Yes, the first interpretation is accurate, and the second is not.

Again, expert systems or anything like expert systems have not been a topic of conversation. And SAP and Siebel are programmed functionality. How is running MRP recording an accounts receivable transaction or displaying the sales forecast in an expert system?

It isn’t.

But the person who made this entry into Wikipedia appears to have an incentive to try to define “expert system” so broadly as to be meaningless. This goes along with a long-term pattern, not just in AI, to justify failed investments. SAP ECC and Seibel CRM are designed to record the transactions. Their only “decision support,” if it can be called that, can view reports. But is a report an expert system? If so, why don’t visualization vendors like Tableau or Power BI use the term expert system in their marketing collateral?

AI is when the software can respond to changes. It is not when it is explicitly programmed to provide functionality for data input. In the article Why Train Neural Networks When One Can Perform Preset Programming, we cover the distinction between preset programming and machine learning.

If applications like those from SAP, Oracle, or Salesforce (Salesforce, for example, has Einstein, which is some gussied-up AI, but that is not what his article refers to), then the term expert systems does not have any real meaning.

Conclusion

Expert systems appear to be a type of programmed domain expertise. It was a huge step back from the first AI bubble’s claims to lead to a virtually conscious intelligence by the 1980s. 

What is curious is that while the second AI bubble is well known, there is a little discussion that the second AI bubble’s primary artifact appears to have not been AI at all. We have reviewed some comments that perhaps expert systems were subsumed into other systems or competitive advantage within companies. Companies don’t discuss their competitive advantages (try to keep a vendor or consulting firm quiet about their successes with anything within their customers). 

What is curious is we found no commentary that perhaps expert systems were nothing more than marketing fluff. In our research into the first AI bubble, we found many false claims, with expert systems being just another in a long line of false information provided by those who worked in the AI industry — including some of the most prestigious academics like Marvin Minsky.

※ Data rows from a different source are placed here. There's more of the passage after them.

(** C9, counterexample to the claim as stated: constructing from
    [undefined] throws a [TypeError], which is neither the missing-[server]
    nor the missing-[client] error. *)
Lemma construction_from_undefined_throws_TypeError :
  webpackHotServerMiddleware (ArgValue VUndefined) VUndefined
  = Throw (TypeError "Cannot read property 'compilers' of undefined")
  /\ TypeError "Cannot read property 'compilers' of undefined" <> missing_server
  /\ TypeError "Cannot read property 'compilers' of undefined" <> missing_client.
Proof. split; [reflexivity | split; discriminate]. Qed.

(** ** The dispatcher *)

Section Dispatcher.

Variable cfg : config.

Lemma done_build_error (b : build) (s : state) serverStats first rest :
  findStats (multi b) "server" = Some serverStats ->
  compilation_errors serverStats = first :: rest ->
  done cfg b s = (set_error s first, Returned).
Proof. intros Hs He. unfold done. now rewrite Hs, He. Qed.

Lemma done_success (b : build) (s : state) (r : rvalue) :
  succeeds cfg b r ->
  done cfg b s = ({| serverRenderer := r; error := VBool false |}, Returned).
Proof.
  intros (serverStats & filename & Hs & He & Hf & Hl).
  unfold done. now rewrite Hs, He, Hf, Hl.
Qed.

Lemma done_load_failure (b : build) (s : state) serverStats filename e :
  findStats (multi b) "server" = Some serverStats ->
  compilation_errors serverStats = [] ->
  getChunkFilename serverStats (cfg_outputPath cfg) (cfg_chunkName cfg)
  = Ok filename ->
  load b (findStats (multi b) "client") filename = Throw e ->
  done cfg b s = (set_error s e, Returned).
Proof. intros Hs He Hf Hl. unfold done. now rewrite Hs, He, Hf, Hl. Qed.

(** An exception thrown while the entry file is resolved leaves the
    handler, after [error] has been cleared. *)
Lemma done_resolution_failure (b : build) (s : state) serverStats e :
  findStats (multi b) "server" = Some serverStats ->
  compilation_errors serverStats = [] ->
  getChunkFilename serverStats (cfg_outputPath cfg) (cfg_chunkName cfg)
  = Throw e ->
  done cfg b s = (set_error s (VBool false), Escaped e).
Proof. intros Hs He Hf. unfold done. now rewrite Hs, He, Hf. Qed.

Lemma done_failure (b : build) (s : state) (e : value) :
  fails cfg b e -> done cfg b s = (set_error s e, Returned).
Proof.
  intros (serverStats & Hs & [[rest He] | (He & filename & Hf & Hl)]).
  - eapply done_build_error; eassumption.
  - eapply done_load_failure; eassumption.
Qed.

(** Requests do not change the state. *)
Lemma run_requests (reqs : list request) (s : state) :
  run cfg (map Request reqs) s = map (fun _ => handle s) reqs.
Proof. induction reqs as [| r reqs IH]; simpl; congruence. Qed.

Lemma run_requests_app (reqs : list request) (rest : list event) (s : state) :
  run cfg (map Request reqs ++ rest)%list s
  = (map (fun _ => handle s) reqs ++ run cfg rest s)%list.
Proof. induction reqs as [| r reqs IH]; simpl; congruence. Qed.

Lemma run_builds_app (builds : list build) (rest : list event) (s : state) :
  run cfg (map Done builds ++ rest)%list s
  = run cfg rest (after cfg builds s).
Proof.
  revert s. induction builds as [| b builds IH]; intros s; simpl.
  - reflexivity.
  - apply IH.
Qed.

Lemma handle_truthy_error (s : state) :
  truthy (error s) = true -> handle s = ToNext (error s).
Proof. intros H. unfold handle. now rewrite H. Qed.

Lemma handle_falsy_error (s : state) :
  truthy (error s) = false -> handle s = ToRenderer (serverRenderer s).
Proof. intros H. unfold handle. now rewrite H. Qed.

End Dispatcher.

(** C10: when the first error of the server build is falsy, the handler
    records it, and a request arriving after that build is sent to the
    current renderer, the one from before the build, and not to [next]. *)
Theorem falsy_error_reaches_renderer
    (cfg : config) (b : build) (s : state) (serverStats : Stats)
    (first : value) (rest : list value) (req : request) :
  findStats (multi b) "server" = Some serverStats ->
  compilation_errors serverStats = first :: rest ->
  truthy first = false ->
  error (fst (done cfg b s)) = first
  /\ run cfg [Done b; Request req] s = [ToRenderer (serverRenderer s)].
Proof.
  intros Hs He Hfalsy.
  pose proof (done_build_error cfg b s _ _ _ Hs He) as Hdone.
  split.
  - now rewrite Hdone.
  - step_done Hdone. simpl.
    now rewrite handle_falsy_error by exact Hfalsy.
Qed.

Lemma falsy_error_reaches_renderer_witness :
  run Scenario.cfg
    [Done (Scenario.build_of Scenario.client_bare Scenario.server_ok "v1");
     Done (Scenario.build_of Scenario.client_bare
             (Scenario.server_failed [VNum 0; VStr "boom"]) "v1");
     Request Scenario.req] initial
  = [ToRenderer (RFun (fun _ => [ResEnd (Some "one")]))].
Proof.
  simpl run.
  destruct (falsy_error_reaches_renderer Scenario.cfg
              (Scenario.build_of Scenario.client_bare
                 (Scenario.server_failed [VNum 0; VStr "boom"]) "v1")
              (fst (done Scenario.cfg
                      (Scenario.build_of Scenario.client_bare
                         Scenario.server_ok "v1") initial))
              (Scenario.server_failed [VNum 0; VStr "boom"])
              (VNum 0) [VStr "boom"] Scenario.req
              eq_refl eq_refl eq_refl) as [_ Hrun].
  simpl run in Hrun. rewrite Hrun. reflexivity.
Defined.

(** C2, counterexample to the claim as stated: after a successful build,
    a server build has the single error [''], and the request that follows
    is sent to the renderer of the earlier build instead of [next]. *)
Lemma empty_string_error_is_not_forwarded :
  compilation_errors (Scenario.server_failed [VStr ""]) = [VStr ""]
  /\ run Scenario.cfg
       [Done (Scenario.build_of Scenario.client_bare Scenario.server_ok "v1");
        Done (Scenario.build_of Scenario.client_bare
                (Scenario.server_failed [VStr ""]) "v1");
        Request Scenario.req] initial
     = [ToRenderer (RFun (fun _ => [ResEnd (Some "one")]))]
  /\ run Scenario.cfg
       [Done (Scenario.build_of Scenario.client_bare Scenario.server_ok "v1");
        Done (Scenario.build_of Scenario.client_bare
                (Scenario.server_failed [VStr ""]) "v1");
        Request Scenario.req] initial
     <> [ToNext (VStr "")].
Proof. repeat split. discriminate. Qed.

(** C2, as the code has it: when the server build has errors the handler
    sets [error] to the first of them, returns, and leaves [serverRenderer]
    as it was; if that first error is truthy, every request up to the next
    build is passed to [next] with it and none reaches a renderer. *)
Theorem build_error_is_forwarded
    (cfg : config) (b : build) (s : state) (serverStats : Stats)
    (first : value) (rest : list value) :
  findStats (multi b) "server" = Some serverStats ->
  compilation_errors serverStats = first :: rest ->
  done cfg b s
  = ({| serverRenderer := serverRenderer s; error := first |}, Returned)
  /\ (truthy first = true ->
      forall reqs,
        run cfg (Done b :: map Request reqs) s
        = map (fun _ => ToNext first) reqs).
Proof.
  intros Hs He.
  pose proof (done_build_error cfg b s _ _ _ Hs He) as Hdone.
  split; [exact Hdone |].
  intros Htruthy reqs. step_done Hdone.
  rewrite run_requests. apply map_ext. intros _.
  now apply handle_truthy_error.
Qed.

Lemma build_error_is_forwarded_witness :
  run Scenario.cfg
    (Done (Scenario.build_of Scenario.client_bare
             (Scenario.server_failed [VStr "boom"]) "echo")
     :: map Request [Scenario.req; Scenario.req]) initial
  = [ToNext (VStr "boom"); ToNext (VStr "boom")].
Proof.
  destruct (build_error_is_forwarded Scenario.cfg
              (Scenario.build_of Scenario.client_bare
                 (Scenario.server_failed [VStr "boom"]) "echo")
              initial (Scenario.server_failed [VStr "boom"])
              (VStr "boom") [] eq_refl eq_refl) as [_ Hreqs].
  exact (Hreqs eq_refl [Scenario.req; Scenario.req]).
Defined.

(** C8: after two successful cycles whose factories returned [r1] and
    [r2], every request that arrives after the second is sent to [r2];
    [r1] only serves the requests between the two. *)
Theorem second_renderer_replaces_first
    (cfg : config) (b1 b2 : build) (s : state) (r1 r2 : rvalue)
    (between later : list request) :
  succeeds cfg b1 r1 ->
  succeeds cfg b2 r2 ->
  run cfg (Done b1 :: map Request between ++ Done b2 :: map Request later)%list s
  = (map (fun _ => ToRenderer r1) between
     ++ map (fun _ => ToRenderer r2) later)%list.
Proof.
  intros H1 H2.
  step_done (done_success cfg b1 s r1 H1).
  rewrite run_requests_app. f_equal.
  step_done (done_success cfg b2 {| serverRenderer := r1; error := VBool false |}
               r2 H2).
  apply run_requests.
Qed.

Lemma second_renderer_replaces_first_witness :
  map (fun d => perform d Scenario.req)
    (run Scenario.cfg
       [Done (Scenario.build_of Scenario.client_bare Scenario.server_ok "v1");
        Request Scenario.req;
        Done (Scenario.build_of Scenario.client_bare Scenario.server_ok "v2");
        Request Scenario.req; Request Scenario.req] initial)
  = [[ResEnd (Some "one")]; [ResEnd (Some "two")]; [ResEnd (Some "two")]].
Proof.
  assert (H1 : succeeds Scenario.cfg
                 (Scenario.build_of Scenario.client_bare Scenario.server_ok "v1")
                 (RFun (fun _ => [ResEnd (Some "one")]))).
  { exists Scenario.server_ok, "/out/server.js". repeat split. }
  assert (H2 : succeeds Scenario.cfg
                 (Scenario.build_of Scenario.client_bare Scenario.server_ok "v2")
                 (RFun (fun _ => [ResEnd (Some "two")]))).
  { exists Scenario.server_ok, "/out/server.js". repeat split. }
  pose proof (second_renderer_replaces_first _ _ _ initial _ _
                [Scenario.req] [Scenario.req; Scenario.req] H1 H2) as H.
  cbn [map app] in H. rewrite H. reflexivity.
Defined.

(** C5, counterexample to the claim as stated: the client's asset manifest
    is [{main: 'main.js'}], held under [assetsByChunkName] of its stats
    JSON as the server's is; the echoing factory is handed the whole stats
    JSON, and the body of the response is not [{"main":"main.js"}]. *)
Lemma factory_argument_is_not_the_manifest :
  get_prop (toJson Scenario.client_full) "assetsByChunkName"
  = Ok Scenario.client_manifest
  /\ map (fun d => perform d Scenario.req)
       (run Scenario.cfg
          [Done (Scenario.build_of Scenario.client_full Scenario.server_ok "echo");
           Request Scenario.req] initial)
     = [[ResEnd (Some Scenario.stats_json)]]
  /\ Scenario.stats_json <> Scenario.main_json.
Proof. repeat split. discriminate. Qed.

(** C5, as the code has it: on a cycle that gets as far as the call, the
    unwrapped export is called with exactly [clientStats.toJson()], the
    whole stats JSON of the client build, and what it returns becomes
    [serverRenderer]; with the echoing factory a request after the build
    gets the JSON text of that object as its body, which is
    [{"main":"main.js"}] when [toJson()] returns [{main: 'main.js'}]. *)
Theorem factory_receives_client_stats_json
    (cfg : config) (b : build) (s : state) (serverStats clientStats : Stats)
    (filename code : string) (exports : mval) (factory : factory_fn) :
  findStats (multi b) "server" = Some serverStats ->
  compilation_errors serverStats = [] ->
  getChunkFilename serverStats (cfg_outputPath cfg) (cfg_chunkName cfg)
  = Ok filename ->
  findStats (multi b) "client" = Some clientStats ->
  readFileSync b filename = Ok code ->
  requireFromString b code filename = Ok exports ->
  interopRequireDefault exports = MFun factory ->
  done cfg b s
  = match factory (toJson clientStats) with
    | Ok r => ({| serverRenderer := r; error := VBool false |}, Returned)
    | Throw e => ({| serverRenderer := serverRenderer s; error := e |}, Returned)
    end
  /\ (factory = Scenario.echo ->
      forall req,
        map (fun d => perform d req) (run cfg [Done b; Request req] s)
        = [[ResEnd (JSON.stringify (toJson clientStats))]])
  /\ JSON.stringify Scenario.client_manifest = Some Scenario.main_json.
Proof.
  intros Hs He Hf Hc Hread Hreq Hexp.
  assert (Hload : load b (findStats (multi b) "client") filename
                  = factory (toJson clientStats)).
  { unfold load. rewrite Hread. simpl. rewrite Hreq. simpl.
    rewrite Hexp, Hc. reflexivity. }
  assert (Hdone : done cfg b s
                  = match factory (toJson clientStats) with
                    | Ok r => ({| serverRenderer := r; error := VBool false |},
                               Returned)
                    | Throw e => ({| serverRenderer := serverRenderer s;
                                     error := e |}, Returned)
                    end).
  { unfold done. rewrite Hs, He, Hf, Hload.
    destruct (factory (toJson clientStats)); reflexivity. }
  split; [exact Hdone |].
  split; [| reflexivity].
  intros -> req. step_done Hdone. reflexivity.
Qed.

Lemma factory_receives_client_stats_json_witness :
  map (fun d => perform d Scenario.req)
    (run Scenario.cfg
       [Done (Scenario.build_of Scenario.client_bare Scenario.server_ok "echo");
        Request Scenario.req] initial)
  = [[ResEnd (Some Scenario.main_json)]].
Proof.
  destruct (factory_receives_client_stats_json Scenario.cfg
              (Scenario.build_of Scenario.client_bare Scenario.server_ok "echo")
              initial Scenario.server_ok Scenario.client_bare
              "/out/server.js" "echo" (MFun Scenario.echo) Scenario.echo
              eq_refl eq_refl eq_refl eq_refl eq_refl eq_refl eq_refl)
    as [_ [Hecho Hjson]].
  rewrite (Hecho eq_refl Scenario.req).
  change (toJson Scenario.client_bare) with Scenario.client_manifest.
  now rewrite Hjson.
Defined.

Now, when we turn our attention to the second AI bubble, we again find vaporware and, as with the first AI bubble, a general disinterest in discussing what happened to the promises made by these systems. In nearly all the coverage of expert systems, it is mentioned by those that cover the topic that expert systems were the second phase of AI, but almost no coverage that the claims made by proponents of expert systems were not true. The 2nd AI bubble popped because what was promised by expert systems was very far from what was promised. Ever since the origin of AI in the 1950s, there appears to be a constant orientation to cover up AI’s false claims.

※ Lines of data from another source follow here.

(* ===== verification/_CoqProject ===== *)
-Q . S2P
Prelude.v
Status.v
Hart.v
Infra.v
Mmio.v
PcieCfg.v
PcieCap.v
PcieRegs.v
PcieTable.v
Memory.v
Bytes.v
Pgt.v
Iommu.v
Peripherals.v
Iovirt.v
IovirtBlocks.v
Smmu.v
SmmuQueue.v
SmmuMap.v
PcieEnum.v
PcieTree.v
PcieBars.v
Aia.v
Gic.v
GicIrq.v
Its.v
ItsMap.v
Timer.v
Suite.v
UefiPci.v
Exerciser.v
Firmware.v
BmPcie.v
Tests.v
PcieTests.v
PcieBusTests.v
AmlTest.v
IommuTests.v
IicTests.v
SystemTests.v
Heap.v
Console.v
DeviceTree.v
DtDevices.v
BmTables.v
BmExerciser.v
BmIovirt.v
BmPeripherals.v
Rdn2.v
Mmu.v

The major problem is that journalists working for significant establishment media don’t know anything about AI/ML and tend to gullibly repeat whatever they are told by the AI expert they are pointed to. These AI experts tend to have significant financial biases in favor of AI. Note how McDonald’s received positive coverage by claiming they were adding AI to their menus by acquiring an AI company. As we cover in the article, How Awful Was the Coverage of the McDonald’s AI Acquisition?

We are already predicting a pop to the third AI bubble based on neural networks, triggered first by IBM’s win at Jeopardy!

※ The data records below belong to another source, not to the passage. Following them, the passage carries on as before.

Lemma at_index_lt {A} (l : list A) i :
  0 <= i < Z.of_nat (length l) -> exists x, at_index l i = Some x.
Proof.
  intros Hi. unfold at_index. destruct (Z.leb_spec 0 i); [|lia].
  apply lookup_lt_is_Some. lia.
Qed.

Lemma at_index_ge {A} (l : list A) i : Z.of_nat (length l) <= i -> at_index l i = None.
Proof.
  intros Hi. unfold at_index. destruct (Z.leb_spec 0 i); [|done].
  apply lookup_ge_None. lia.
Qed.

Lemma at_index_insert {A} (l : list A) i j x y :
  at_index l i = Some y ->
  at_index (<[Z.to_nat i := x]> l) j = if i =? j then Some x else at_index l j.
Proof.
  intros Hy. apply at_index_Some in Hy as [Hi _]. unfold at_index.
  destruct (Z.leb_spec 0 j), (Z.eqb_spec i j); subst; try done; try lia.
  - apply list_lookup_insert_eq. lia.
  - apply list_lookup_insert_ne. lia.
Qed.

Lemma find_first_Some {A} (p : A -> bool) l i j x :
  find_first p l i = Some (j, x) ->
  exists k : nat, j = i + Z.of_nat k /\ l !! k = Some x /\ p x = true /\
    forall m y, (m < k)%nat -> l !! m = Some y -> p y = false.
Proof.
  revert i. induction l as [|y l IH]; intros i H; simpl in *; [done|].
  destruct (p y) eqn:E.
  - injection H as <- <-. exists 0%nat. split_and!; [lia|done|done|]. intros m z Hm. lia.
  - destruct (IH _ H) as (k & -> & Hk & Hp & Hlt). exists (Datatypes.S k).
    split_and!; [lia|done|done|]. intros [|m] z Hm Hz; simpl in *; [congruence|].
    eapply Hlt; [|done]. lia.
Qed.

Lemma find_first_shift {A} (p : A -> bool) l i j :
  snd <$> find_first p l i = snd <$> find_first p l j.
Proof. revert i j. induction l as [|x l IH]; intros i j; simpl; [done|]. by destruct (p x). Qed.

Lemma find_first_None {A} (p : A -> bool) l i :
  find_first p l i = None <-> forall x, x ∈ l -> p x = false.
Proof.
  revert i. induction l as [|y l IH]; intros i; simpl.
  - split; [|done]. intros _ x Hx. by apply not_elem_of_nil in Hx.
  - destruct (p y) eqn:E.
    + split; [done|]. intros H. rewrite H in E by left. done.
    + rewrite IH. split; intros H x Hx.
      * apply elem_of_cons in Hx as [->|Hx]; [done|]. by apply H.
      * apply H. by right.
Qed.

(** A search whose body only looks at the state is a [find_first]. *)
Lemma search_find {S A R} (p : A -> bool) (g : A -> R) (l : list A)
    (body : A -> prog S (option R)) s i :
  (forall x, x ∈ l -> body x s = Done (if p x then Some (g x) else None, s)) ->
  search l body s =
    Done (match find_first p l i with Some (_, x) => Some (g x) | None => None end, s).
Proof.
  revert i. induction l as [|x l IH]; intros i Hb; [done|].
  cbn [search find_first]. rewrite (bind_done _ _ _ _ _ (Hb x ltac:(left))).
  destruct (p x); [done|]. apply IH. intros y Hy. apply Hb. by right.
Qed.

Lemma search_app {S A R} (l1 l2 : list A) (body : A -> prog S (option R)) s s' :
  search l1 body s = Done (None, s') -> search (l1 ++ l2) body s = search l2 body s'.
Proof.
  revert s. induction l1 as [|x l1 IH]; intros s Hs; cbn [search app] in *.
  - by injection Hs as <-.
  - apply bind_inv in Hs as (r & s1 & E & Hr). rewrite (bind_done _ _ _ _ _ E).
    destruct r; [done|]. by apply IH.
Qed.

When this third bubble pops, will there be as little interest in researching the claims made by those who helped promote the bubble? Will there be a fourth AI bubble, where, just as with the 2nd and 3rd AI bubbles, the history of false claims of the previous bubbles is swept under the carpet? History says yes. As we cover in the article Why Couldn’t Gorbachev Figure Out The Strategic Defense Initiative or Star Wars, even outside of IT, there is a long-term pattern of not accurately critiquing failure.